Exercise directions ▸ When you spot the word "content" in a line of the data below, copy that line.

####

(* ===== verification/Dashboard.v ===== *)
(** * The dashboard ([get_dashboard_html] of [peerq/exporter.py])

    The page of a node: what is read from the status and the metrics, the fragments built from it,
    and the text around them.  In the literals below [html] writes the double quotes of the source
    as single ones, which the source's page does not use. *)

From Stdlib Require Import ZArith NArith Lia.
From S2P Require Import Prelude PyFloat Text Json JsonFacts Security Consensus Crypto Lattice Heapq Queue.
From S2P Require Import Wal Metrics Failure Message SimNetwork Tcp Sha256 FloatText PyText Node NodeFacts.
From S2P Require Import NodeScenarios Status.
Open Scope Z_scope.

Definition html (s : string) : pystr := (fun c => if (c =? 39)%N then 34%N else c) <$> str s.

(** ** Formatting *)

(** [html.escape(s)] *)
Definition escape_char (c : N) : pystr :=
  (if c =? 38 then str "&amp;"
   else if c =? 60 then str "&lt;"
   else if c =? 62 then str "&gt;"
   else if c =? 34 then str "&quot;"
   else if c =? 39 then str "&#x27;"
   else [c])%N.

Definition html_escape (s : pystr) : pystr := s ≫= escape_char.

(** [f"{x:.<d>f}"] *)
Definition format_f (d : nat) (x : float) : pystr :=
  let scale := 10 ^ Z.of_nat d in
  let fixed (s : bool) (units : Z) :=
    (if s then str "-" else []) ++ N_str (Z.to_N (units / scale)) ++ str "." ++
    pad_left d 48 (N_str (Z.to_N (units mod scale))) in
  match x with
  | S754_zero s => fixed s 0
  | S754_infinity s => (if s then str "-" else []) ++ str "inf"
  | S754_nan => str "nan"
  | S754_finite s m e =>
      fixed s (if 0 <=? e then Zpos m * 2 ^ e * scale
               else div_half_even (Zpos m * scale) (2 ^ (- e)))
  end.

(** [_format_quantile] *)
Definition format_quantile (h : option LogLinearHistogram) (q : float) : result pystr :=
  match h with
  | None => Ok (str "N/A")
  | Some h =>
      if total_count h =? 0 then Ok (str "N/A")
      else let! x := quantile q h in Ok (format_f 2 (fdiv x (decimal_float false 1000 0)) ++ str " ms")
  end.

(** ** Fragments *)

Inductive PeerBadge := BadgeLive | BadgeSuspected | BadgeNeutral.

Global Instance PeerBadge_eq_dec : EqDecision PeerBadge.
Proof. solve_decision. Defined.

(** Which badge a peer gets; all the arguments are escaped. *)
Definition badge_of (live susp : list pystr) (p : pystr) : PeerBadge :=
  if bool_decide (p ∈ live) then BadgeLive else if bool_decide (p ∈ susp) then BadgeSuspected else BadgeNeutral.

Definition peer_badge (b : PeerBadge) (p : pystr) : pystr :=
  match b with
  | BadgeLive => html "<span class='badge badge-success'><span class='dot dot-green'></span>" ++ p ++ str " (live)</span>"
  | BadgeSuspected =>
      html "<span class='badge badge-warning'><span class='dot dot-amber'></span>" ++ p ++ str " (suspected)</span>"
  | BadgeNeutral => html "<span class='badge badge-neutral'>" ++ p ++ str "</span>"
  end.

Definition peers_html (known live susp : list pystr) : pystr :=
  match known with
  | [] => html "<span class='text-muted'>Single node (standalone mode)</span>"
  | _ => join (str " ") ((fun p => peer_badge (badge_of live susp p) p) <$> known)
  end.

(** The row of a lease; [str(None)] is the text [None]. *)
Definition lease_row (now : float) (t : TaskRecord) : result pystr :=
  let! fepoch := int_repr (epoch (fence_token t)) in
  let exp := lease_expiry t in
  let rem := py_max fzero (fsub exp now) in
  Ok (str "<tr><td><code>" ++ html_escape (task_id t) ++ str "</code></td><td><code>" ++
      html_escape (default (str "None") (claimed_by t)) ++ str "</code></td><td>" ++ fepoch ++ str "</td><td>" ++
      format_f 2 exp ++ str "s</td><td>" ++ format_f 2 rem ++ str "s</td></tr>").

(** The texts of all the elements of a list, or the first exception. *)
Fixpoint all_texts {A} (f : A -> result pystr) (l : list A) : result (list pystr) :=
  match l with
  | [] => Ok []
  | x :: l' => let! t := f x in let! ts := all_texts f l' in Ok (t :: ts)
  end.

Definition leases_table (now : float) (leases : list TaskRecord) : result pystr :=
  match leases with
  | [] => Ok (html "<p class='text-muted'>No active leases currently held.</p>")
  | _ =>
      let! rows := all_texts (lease_row now) leases in
      Ok (str "<table><thead><tr><th>Task ID</th><th>Claimed By</th><th>Fence Epoch</th><th>Lease Expiry</th><th>Remaining</th></tr></thead><tbody>"
          ++ join [] rows ++ str "</tbody></table>")
  end.

Definition count_badge (unit : string) (kv : pystr * Z) : result pystr :=
  let! v := int_repr kv.2 in
  Ok (html "<span class='badge badge-neutral'><code>" ++ html_escape kv.1 ++ str "</code>: " ++ v ++ str unit
      ++ str "</span>").

(** The badges of a sorted dictionary, or a text when it is empty. *)
Definition badges_html (none unit : string) (d : list (pystr * Z)) : result pystr :=
  match d with
  | [] => Ok (html none)
  | _ => rmap (join (str " ")) (all_texts (count_badge unit) (sort_items d))
  end.

Definition vclock_html : list (pystr * Z) -> result pystr :=
  badges_html "<span class='text-muted'>Empty</span>" "".
Definition credits_html : list (pystr * Z) -> result pystr :=
  badges_html "<span class='text-muted'>No peer connections</span>" " credits".

(** ** The page *)

(** The texts that the page is filled with. *)
Record Values := {
  v_node_id : pystr; v_total : pystr; v_depth : pystr; v_leases : pystr; v_live : pystr; v_known : pystr;
  v_submitted : pystr; v_claimed : pystr; v_running : pystr; v_completed : pystr; v_failed : pystr;
  v_timed_out : pystr;
  c_enqueued : pystr; c_claimed : pystr; c_completed : pystr; c_failed : pystr; c_reclaimed : pystr;
  c_rejected : pystr;
  f_peers : pystr; f_credits : pystr; f_leases : pystr; f_vclock : pystr;
  l_task_p50 : pystr; l_task_p99 : pystr; l_gossip_p50 : pystr; l_gossip_p99 : pystr; v_now : pystr;
}.
(* ===== verification/Demos.v ===== *)
(** * The example programs ([src/examples])

    [demo.py]: its nodes, its execution to the end and the summary it prints.  [zero_config_cluster.py]:
    its setup, its waiting and its signing.  [custom_worker.py]: its setup. *)

From Stdlib Require Import ZArith NArith Lia.
From S2P Require Import Prelude PyFloat Text Json JsonFacts Security Consensus Crypto Lattice Heapq Queue.
From S2P Require Import Wal Metrics Failure Message SimNetwork Tcp Sha256 FloatText PyText Udp Node NodeFacts NodeTheorems.
From S2P Require Import NodeScenarios Mesh Worker Drain AntiEntropy Provenance Bench Benches Batch Turnaround Discovery Cli Http.
Open Scope Z_scope.
Open Scope node_scope.

(** [f"{i:02d}"] of a natural number *)
Definition two_digits (i : nat) : pystr :=
  let t := N_str (N.of_nat i) in if len t <? 2 then str "0" ++ t else t.

(** ** [demo.py] *)

Definition demo_peer_ids : list pystr := [str "node-alpha"; str "node-beta"; str "node-gamma"].
Definition demo_task (i : nat) : pystr := str "job-" ++ two_digits i.
Definition demo_priority (i : nat) : Z := Z.of_nat (i mod 3) * 5.
Definition demo_task_ids : list pystr := demo_task <$> List.seq 0 12.

(** The tasks that are submitted to the node at a position. *)
Definition demo_tasks_of (j : nat) : list pystr := demo_task <$> filter (fun i => (i mod 3)%nat = j) (List.seq 0 12).

Definition is_task_done (r : option TaskRecord) : bool :=
  match r with Some r => bool_decide (state r = DONE) | None => false end.

(** The condition that ends the polling. *)
Definition demo_finished (tables : list (list (pystr * TaskRecord))) : bool :=
  let completed_count := len (filter (fun tid => existsb (fun t => is_task_done (dict_get tid t)) tables = true) demo_task_ids) in
  len demo_task_ids <=? completed_count.

(** The lines of the summary, which is read from the first node. *)
Definition demo_summary (alpha : list (pystr * TaskRecord)) : list (pystr * TaskRecord) :=
  omap (fun tid => (fun r => (tid, r)) <$> dict_get tid alpha) demo_task_ids.

Section demo.
Context `{Ed25519} `{MathLib} `{UnicodeDB}.

Definition demo_node (math_log2 : float -> float) (env_lease : option pystr) (generated : PrivateKey) (pid : pystr)
    : result (NodeConfig * NodeState) :=
  node_init math_log2 pid demo_peer_ids true (Some (decimal_float false 2 0)) env_lease 1000 20 None generated []
    default_security 10000.

Lemma demo_summary_keys alpha : (demo_summary alpha).*1 ⊆ alpha.*1 /\ NoDup (demo_summary alpha).*1.
Proof.
  unfold demo_summary. assert (NoDup demo_task_ids) as Hnd by (apply (bool_decide_unpack _); by vm_compute).
  revert Hnd. generalize demo_task_ids as ids. induction ids as [|k ids IH]; intros Hnd; [split; [set_solver|constructor]|]. apply NoDup_cons in Hnd as [Hk Hnd]. specialize (IH Hnd) as [Hs IH].
  cbn. destruct (dict_get k alpha) as [r|] eqn:E; cbn; [|done]. split.
  - intros x [->|Hx]%elem_of_cons; [|by apply Hs]. apply dict_get_Some_elem in E. by apply (list_elem_of_fmap_2 fst alpha (k, r)).
  - constructor; [|done]. intros ([k' r'] & Heq & Hin)%list_elem_of_fmap. apply list_elem_of_omap in Hin as (t & Ht & Hr).
    destruct (dict_get t alpha); [|done]. cbn in Hr. injection Hr as <- <-. cbn in Heq. by subst.
Qed.

(** The nodes of the demonstration are given no key of one another, so at every point of every run the
    first node has only the four tasks that were submitted to it: nothing is replicated, and the
    summary at the end shows at most four of the twelve tasks. *)
Theorem demo_shows_its_own_tasks (w : World) (math_log2 : float -> float) (env_lease : option pystr) (generated : PrivateKey)
    (cfg : NodeConfig) (st0 st : NodeState) :
  demo_node math_log2 env_lease generated (str "node-alpha") = Ok (cfg, st0) ->
  bench_reachable w cfg (demo_tasks_of 0) st0 st ->
  (demo_summary (tasks st)).*1 ⊆ demo_tasks_of 0 /\ len (demo_summary (tasks st)) <= 4.
Proof.
  intros Hd Hr. unfold demo_node in Hd. destruct (lonely_node _ _ _ _ _ _ _ _ _ _ _ _ _ Hd eq_refl) as (_ & Hown & Hfresh).
  pose proof (node_init_wf _ _ _ _ _ _ _ _ _ _ _ _ _ _ _ Hd) as Hwf.
  destruct (bench_reachable_table _ _ _ _ _ Hown Hfresh Hwf Hr) as [_ Hsub]. destruct (demo_summary_keys (tasks st)) as [Hk Hnd].
  assert ((demo_summary (tasks st)).*1 ⊆ demo_tasks_of 0) as Hs by (by etrans). split; [done|].
  assert (length (demo_summary (tasks st)).*1 <= length (demo_tasks_of 0))%nat as Hl by (by apply submseteq_length, NoDup_submseteq).
  rewrite length_fmap in Hl. change (length (demo_tasks_of 0)) with 4%nat in Hl. unfold len. lia.
Qed.
End demo.

(** *** The execution of the demonstration *)

(** [str.upper], and the texts of the exceptions of a handler whose payload is not UTF-8 or whose result
    cannot be encoded. *)
Class TextOps := {
  str_upper : pystr -> pystr;
  decode_error : list byte -> pystr;
  encode_error : pystr -> pystr;
}.
(* ===== verification/Argparse.v ===== *)
(** * Command-line options ([argparse])

    The part of [argparse] that [peerq/cli.py] uses: a parser with subcommands, whose options are
    long ones that take one value or set a flag, and the help options.  Options may be abbreviated
    and joined to their value by an equals sign; numbers with a minus sign are values.  The order in
    which errors are found is that of the current releases of the library: an ambiguous abbreviation
    is an error when it is reached.  A double dash before the command is taken as an error. *)

From Stdlib Require Import ZArith NArith Lia.
From S2P Require Import Prelude PyFloat Text Json JsonFacts Security FloatText PyText.
Open Scope Z_scope.

(** ** Parsers *)

Inductive ArgType := TStr | TInt | TFloat.
Inductive ArgKind := Takes (t : ArgType) | StoreTrue.
Inductive ArgValue := VNone | VBool (b : bool) | VInt (z : Z) | VFloat (f : float) | VStr (s : pystr).

(** [add_argument(flag, type=..., required=..., default=...)] *)
Record Arg := {
  flag : pystr;
  kind : ArgKind;
  required : bool;
  arg_default : ArgValue;
}.

Abbreviation Namespace := (list (pystr * ArgValue)).

(** What an option string stands for. *)
Inductive Action := Help | Sets (a : Arg).

Definition option_strings (args : list Arg) : list (pystr * Action) :=
  (str "-h", Help) :: (str "--help", Help) :: ((fun a => (flag a, Sets a)) <$> args).
(** The answer to a body that fails validation. The 422 response repeats the
    text that was sent; when that text holds a lone surrogate the response
    cannot be encoded and the request ends as an internal error. The handler
    has not run in either case. *)
Definition refusal (text : Py.str) : response :=
  if TaskCreate.encodable text
  then {| status := 422; content := Validation_error |}
  else {| status := 500; content := Internal_server_error |}.

Definition handle (r : request) : Store -> response * Store :=
  match r with
  | GET_root => respond 200 Root_body root
  | GET_tasks => respond 200 Tasks_body get_tasks
  | POST_tasks text =>
      match TaskCreate.validate text with
      | Some task_data => respond 201 Task_body (create_task task_data)
      | None => fun s => (refusal text, s)
      end
  | DELETE_tasks task_id => respond 200 Deleted_body (delete_task task_id)
  | GET_health => respond 200 Health_body health_check
  end.

(** Handling a sequence of requests in order: the responses and the final
    store. *)
Fixpoint run (reqs : list request) (s : Store) : list response * Store :=
  match reqs with
  | [] => ([], s)
  | r :: reqs' =>
      let (resp, s1) := handle r s in
      let (resps, s2) := run reqs' s1 in
      (resp :: resps, s2)
  end.

Definition responses (reqs : list request) (s : Store) : list response :=
  fst (run reqs s).

Definition final (reqs : list request) (s : Store) : Store :=
  snd (run reqs s).

(** A store the service can be in: the one some sequence of requests leads
    to from the initial store. *)
Definition reachable (s : Store) : Prop :=
  exists reqs, final reqs initial_store = s.

(** The id a response reports as assigned: that of a created task. *)
Definition assigned_id (r : response) : option Z :=
  match content r with
  | Task_body t => if status r =? 201 then Some (TaskResponse.id t) else None
  | _ => None
  end.

Fixpoint assigned_ids (resps : list response) : list Z :=
  match resps with
  | [] => []
  | r :: resps' =>
      match assigned_id r with
      | Some i => i :: assigned_ids resps'
      | None => assigned_ids resps'
      end
  end.

(** The three store operations of the specification. *)
Definition list_op : Store -> response * Store := handle GET_tasks.
Definition create_op (text : Py.str) : Store -> response * Store :=
  handle (POST_tasks text).
Definition delete_op (task_id : Z) : Store -> response * Store :=
  handle (DELETE_tasks task_id).

(** ** Auxiliary notions for the statements *)

(** The task a create builds in store [s] from [text]. *)
Definition created (s : Store) (text : Py.str) : Task.t :=
  {| Task.id := next_task_id s; Task.text := Py.strip text |}.

(** The shape of one step: a request leaves the store alone, or appends the
    task just created and bumps the counter, or takes one task out. *)
Inductive step_shape (s : Store) : response -> Store -> Prop :=
| step_same (resp : response) :
    assigned_id resp = None ->
    step_shape s resp s
| step_create (resp : response) (text : Py.str) :
    TaskCreate.valid text = true ->
    assigned_id resp = Some (next_task_id s) ->
    step_shape s resp
      {| tasks_storage := tasks_storage s ++ [created s text];
         next_task_id := next_task_id s + 1 |}
| step_delete (resp : response) (l1 l2 : list Task.t) (t : Task.t) :
    assigned_id resp = None ->
    tasks_storage s = l1 ++ t :: l2 ->
    step_shape s resp
      {| tasks_storage := l1 ++ l2; next_task_id := next_task_id s |}.

(** The invariant of the store: the counter is positive, every stored id was
    issued (it is below the counter), the stored ids increase along the
    sequence, and no stored text is longer than the model allows. *)
Record store_ok (s : Store) : Prop := mk_store_ok {
  ok_counter : 1 <= next_task_id s;
  ok_below :
    Forall (fun t => 1 <= Task.id t < next_task_id s) (tasks_storage s);
  ok_sorted : StronglySorted Z.lt (map Task.id (tasks_storage s));
  ok_text :
    Forall (fun t => Py.len (Task.text t) <= TaskCreate.max_length)
           (tasks_storage s)
}.

(** The tasks that creating [texts] in turn yields when the counter stands at
    [n]. *)
Fixpoint tasks_created (n : Z) (texts : list Py.str) : list Task.t :=
  match texts with
  | [] => []
  | text :: texts' =>
      {| Task.id := n; Task.text := Py.strip text |} :: tasks_created (n + 1) texts'
  end.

####

Answer for this exercise ▸
  then {| status := 422; content := Validation_error |}
  else {| status := 500; content := Internal_server_error |}.
  match content r with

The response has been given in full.